Naval Language

WWII Navy

Jim (c) and two friends early in the war.

On first reading the title of this letter from Jim my thoughts went to cussing sailors. Then I thought, “Wait a minute! Jim wasn’t much of a cusser.” What’s the deal with this letter?

Jim tells the story of what he learned in Navy boot camp in 1941, a couple of months before World War II erupted into the American consciousness. In his own indomitable (one of his favorite words) way he relates boot camp not to the normal deprivations and indignities, but to the new words he had to learn. Naval Language.

Within the first paragraph  I was ready to learn new words for all sorts of things. Not this time. He learned his lesson well. On the surface, this letter is a lengthy list of definitions and new terms he learned in boot camp. He missed one term that I clearly remember him using after my first month at NDSU. I had moved in and had lived in the dorm for a couple of weeks before he had Air Guard drill in Fargo. He told me that he was eager to see my “quarters.” I couldn’t figure that out. I didn’t have a coin collection that amounted to anything. The few coins I had were mostly pennies. Why would he want to see my quarters? Oh. Naval Language for the place you slept.

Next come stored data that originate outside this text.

Lemma ends_serve_slots l v : sane v -> Forall (fun p => valid p.1 v) l -> ends (serve_slots n l now) v.
Proof.
  revert v. induction l as [|[r re] l IH]; intros v Hn Hl; [apply ends_ret|]. apply Forall_cons in Hl as [Hr Hl]. cbn [serve_slots].
  apply ends_bind; [by apply ends_slot_at|]. intros s v0 [-> Hs]%slot_at_some. set (m := if _ || _ then _ else _).
  apply ends_bind.
  { unfold m. destruct (_ || _) eqn:E1; [apply ends_ret|]. apply orb_false_iff in E1 as [E1%bool_decide_eq_false _].
    apply ends_bind; [apply ends_serve_slot; [done|by exists s]|]. intros; apply ends_ret. }
  intros a v1 Ha. assert (stp v v1) as Hst.
  { unfold m in Ha. destruct (_ || _) eqn:E1; [by apply V_ret_some in Ha as [_ ->]|]. apply orb_false_iff in E1 as [E1%bool_decide_eq_false _].
    apply V_bind_some in Ha as ([] & v3 & Ha & [_ ->]%V_ret_some). eapply (step_serve_slot anything now hs idle no_inv); [exact Ha|by exists s]. }
  destruct (Hst Hn) as [Hg1 Hset]. apply ends_bind; [|intros; apply ends_ret].
  apply IH; [done|]. eapply Forall_impl; [exact Hl|]. intros p. by apply valid_setup.
Qed.

(** The accepts of an iteration end, or one listener's loop does not. *)
Lemma accept_each_cases l v : ends (accept_each n l now) v \/
  exists l1 i re l2 a v1, l = l1 ++ (i, re) :: l2 /\ accept_each n l1 now v = Some (a, v1) /\ has re POLLIN = true /\ accept_ready n i now v1 = None.
Proof.
  revert v. induction l as [|[i re] l IH]; intros v; [left; apply ends_ret|]. cbn [accept_each].
  set (m := if has re POLLIN then _ else _). destruct (m v) as [[a v1]|] eqn:Hm.
  - destruct (IH v1) as [(b & v2 & Hb)|(l1 & j & re' & l2 & b & v2 & -> & Hb & Hr & Hn)].
    + left. apply (ends_run _ _ _ _ _ Hm), (ends_run _ _ _ _ _ Hb), ends_ret.
    + right. exists ((i, re) :: l1), j, re', l2, (a + b), v2. split; [done|]. split; [|done]. cbn [accept_each]. fold m. unfold mbind, V_bind. by rewrite Hm, Hb.
  - right. exists [], i, re, l, 0, v. split; [done|]. split; [done|]. unfold m in Hm. destruct (has re POLLIN); [|done]. split; [done|].
    unfold mbind, V_bind in Hm. by destruct (accept_ready n i now v) as [[[] v2]|].
Qed.

Definition all_valid (k : slot_kind_t) (ix : list nat) (v : lst) : Prop := Forall (fun i => valid (k, i) v) ix.

Lemma all_valid_setup k ix v v' : same_setup (v_ev v) (v_ev v') -> all_valid k ix v -> all_valid k ix v'.
Proof. intros Hs Hv. eapply Forall_impl; [exact Hv|]. intros i. by apply valid_setup. Qed.

Lemma ends_expire k ix v : sane v -> all_valid k ix v -> ends (expire k ix now) v.
Proof.
  revert v. induction ix as [|i ix IH]; intros v Hg Hv; [apply ends_ret|]. apply Forall_cons in Hv as [Hi Hv]. cbn [expire].
  apply ends_bind; [by apply ends_slot_at|]. intros s v0 [-> _]%slot_at_some. apply ends_bind.
  { destruct (_ || _); [apply ends_ret|]. destruct (_ <=? _); [|apply ends_ret]. apply ends_bind; [apply ends_on_ev|]. intros [] v1 H1.
    apply ends_bind; [apply ends_note|]. intros [] v2 H2. apply ends_bind; [|intros; apply ends_ret]. apply ends_close.
    eapply valid_quiet; [eapply quiet_note, H2|]. by eapply valid_quiet; [eapply quiet_bump, H1|]. }
  intros a v1 Ha. assert (along stp (if bool_decide (sl_state s = SLOT_FREE) || (sl_deadline_ms s =? 0) then mret 0 else
         if sl_deadline_ms s <=? now then
           _ ← on_ev (ev_bump closed_deadline);
           _ ← note (authd_log_slot AUTHD_LOG_INFO (label "closed-deadline") (sl_index s));
           _ ← evloop_close_slot (k, i);
           mret 1
         else mret 0)) as Hst.
  { destruct (_ || _); [apply along_ret, _|]. destruct (_ <=? _); [|apply along_ret, _]. apply along_bind; [apply _|apply (along_quiet_step anything hs idle no_inv), quiet_bump|intros _].
    apply along_bind; [apply _|apply (along_quiet_step anything hs idle no_inv), quiet_note|intros _]. apply along_bind; [apply _|apply (step_close anything now hs idle no_inv)|intros _; apply along_ret, _]. }
  destruct (Hst _ _ _ Ha Hg) as [Hg1 Hset]. apply ends_bind; [|intros; apply ends_ret]. apply IH; [done|by eapply all_valid_setup].
Qed.

Lemma ends_gather k ix taken v : sane v -> all_valid k ix v -> ends (gather k ix taken) v.
Proof.
  revert taken v. induction ix as [|i ix IH]; intros taken v Hg Hv; [apply ends_ret|]. apply Forall_cons in Hv as [Hi Hv]. cbn [gather].
  destruct (negb _); [apply ends_ret|]. apply ends_bind; [by apply ends_slot_at|]. intros s v0 [-> _]%slot_at_some.
  destruct (_ || _); [by apply IH|]. cbv zeta. destruct (_ && _).
  - apply ends_bind; [by apply ends_close|]. intros [] v1 Hc. destruct (step_close anything now hs idle no_inv _ _ _ _ Hc Hg) as [Hg1 Hset].
    apply IH; [done|by eapply all_valid_setup].
  - apply ends_bind; [by apply IH|]. intros; apply ends_ret.
Qed.

Lemma all_valid_seq k v v' m : length (pool k (v_ev v)) = m -> same_setup (v_ev v) (v_ev v') -> all_valid k (seq 0 m) v'.
Proof. intros <- Hs. apply Forall_forall. intros i [_ Hi]%elem_of_seq. unfold valid. cbn. by rewrite (ss_len _ _ Hs). Qed.

Lemma gather_step k ix taken : along stp (gather k ix taken).
Proof.
  revert taken. induction ix as [|i ix IH]; intros taken; [apply along_ret, _|]. cbn [gather]. destruct (negb _); [apply along_ret, _|].
  apply along_bind; [apply _|apply (along_quiet_step anything hs idle no_inv), quiet_slot_at|]. intros s. destruct (_ || _); [apply IH|]. cbv zeta. destruct (_ && _).
  - apply along_bind; [apply _|apply (step_close anything now hs idle no_inv)|]. intros _. apply IH.
  - apply along_bind; [apply _|apply IH|]. intros rest. apply along_ret, _.
Qed.

Lemma ends_poll_set v : sane v -> ends poll_set v.
Proof.
  intros Hg. unfold poll_set. apply ends_bind; [apply ends_get_ev|]. intros ev v0 [-> ->]%get_ev_some. cbv zeta.
  apply ends_bind; [by apply ends_gather; [|apply (all_valid_seq SLOT_KIND_PROTO v)]|]. intros p v1 H1.
  destruct (gather_step _ _ _ _ _ _ H1 Hg) as [Hg1 S1].
  apply ends_bind; [by apply ends_gather; [|apply (all_valid_seq SLOT_KIND_LOCAL v)]|]. intros; apply ends_ret.
Qed.

Lemma gathered_valid k ix v l : gathered k ix v l -> Forall (fun e => valid e.2 v) l.
Proof.
  intros ->. apply Forall_forall. intros e (i & _ & He)%list_elem_of_omap. destruct (pool k (v_ev v) !! i) as [s|] eqn:Hs; [|done].
  cbn in He. case_decide; [|done]. injection He as <-. by apply lookup_lt_Some in Hs.
Qed.

Lemma zip_valid v (l : list (Z * Z * slot_ref)) (re : list Z) : Forall (fun e => valid e.2 v) l ->
  Forall (fun p : slot_ref * Z => valid p.1 v) (zip ((fun e => e.2) <$> l) re).
Proof.
  intros Hl. revert re. induction Hl as [|e l He _ IH]; intros [|x re]; try done. cbn. constructor; [done|apply IH].
Qed.

(** In the iteration that starts in [v], the loop that accepts from listener
    [i] does not end within [n] rounds. *)
Definition accept_stalls (timeout : Z) (v : lst) (i : nat) : Prop :=
  exists ls sl v1 re v2 l1 r l2 a v3,
    poll_set v = Some ((ls, sl), v1) /\
    restarted n (os_poll (ls ++ ((fun e => e.1) <$> sl)) timeout) v1 = Some (IO_OK re, v2) /\
    zip (seq 0 (length ls)) re = l1 ++ (i, r) :: l2 /\ has r POLLIN = true /\
    accept_each n l1 now v2 = Some (a, v3) /\ accept_ready n i now v3 = None.

Lemma run_once_cases timeout v : sane v ->
  ends (evloop_run_once n timeout now) v \/ ev_stopping (v_ev v) = false /\ exists i, accept_stalls timeout v i.
Proof.
  intros Hg. destruct (ends_poll_set v Hg) as ([ls sl] & v1 & Hp).
  destruct (poll_spec anything now hs idle no_inv _ _ _ _ Hp Hg) as (F1 & Hls & _ & p & l & Hsl & Gp & Gl).
  pose proof (sane_step _ _ Hg (step_frees _ _ _ _ _ _ F1)) as Hg1.
  assert (Forall (fun e => valid e.2 v1) sl) as Hv by (rewrite Hsl; apply Forall_app; split; by eapply gathered_valid). clear Gp Gl F1 Hsl p l.
  set (all := ls ++ ((fun e => e.1) <$> sl)).
  set (m := match all with [] => mret (IO_OK []) | _ => restarted n (os_poll all timeout) end).
  assert (along quiet m) as Hmq by (unfold m; destruct all; [apply along_ret, _|apply quiet_restarted]).
  assert (ends m v1) as (r & v2 & Hr)
    by (unfold m; destruct all; [apply ends_ret|by apply (ends_restarted _ kmax); [apply (fi_poll _ Hintr)|]]).
  pose proof (sane_step _ _ Hg1 (step_quiet anything hs idle no_inv _ _ (Hmq _ _ _ Hr))) as Hg2.
  assert (Forall (fun e => valid e.2 v2) sl) as Hv2 by (eapply Forall_impl; [exact Hv|]; intros e; by apply valid_quiet, (Hmq _ _ _ Hr)).
  destruct r as [re| | |]; try by left; apply (ends_run _ _ _ _ _ Hp), (ends_run _ _ _ _ _ Hr), ends_ret.
  destruct (accept_each_cases (zip (seq 0 (length ls)) re) v2) as [(a & v3 & Ha)|(l1 & i & r & l2 & a & v3 & Hz & Ha & Hin & Hn)].
  - left. apply (ends_run _ _ _ _ _ Hp), (ends_run _ _ _ _ _ Hr), (ends_run _ _ _ _ _ Ha).
    destruct (step_accept_each anything now hs idle no_inv _ _ _ _ _ Ha Hg2) as [Hg3 Set3].
    apply ends_bind; [apply ends_serve_slots; [done|]; apply zip_valid; eapply Forall_impl; [exact Hv2|]; intros e; by apply valid_setup|].
    intros b v4 Hb. destruct (step_serve_slots anything now hs idle no_inv _ _ _ _ _ Hb Hg3) as [Hg4 _].
    apply ends_bind; [apply ends_get_ev|]. intros ev v5 [-> ->]%get_ev_some.
    apply ends_bind; [by apply ends_expire; [|apply (all_valid_seq SLOT_KIND_PROTO v4)]|]. intros c v5 Hc.
    destruct (expire_spec anything now hs idle no_inv _ _ _ _ _ Hc Hg4) as (F5 & _). destruct (F5 Hg4) as (Hg5 & Set5 & _).
    apply ends_bind; [by apply ends_expire; [|apply (all_valid_seq SLOT_KIND_LOCAL v4)]|]. intros; apply ends_ret.
  - right. split; [destruct (ev_stopping _); [subst ls; by destruct l1|done]|].
    exists i, ls, sl, v1, re, v2, l1, r, l2, a, v3. split_and!; try done. unfold m in Hr. fold all. destruct all eqn:Hall; [|done].
    unfold all in Hall. apply app_eq_nil in Hall as [-> _]. by destruct l1.
Qed.
End iteration.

All of the other terms Jim describes were quite familiar to me. Over the years he used every one of them many times. He was only one of thousands of WWII veterans that brought new language back to the states. Until reading this letter I didn’t know how much he really learned in boot camp.

Jim writes:

Boot camp or recruit training is a profound shock to most recruits because the navy begins its job of building men by destroying the identity they brought with them. Their heads are shaved. They are assigned numbers. The drill instructor is their Mother, Father, their God!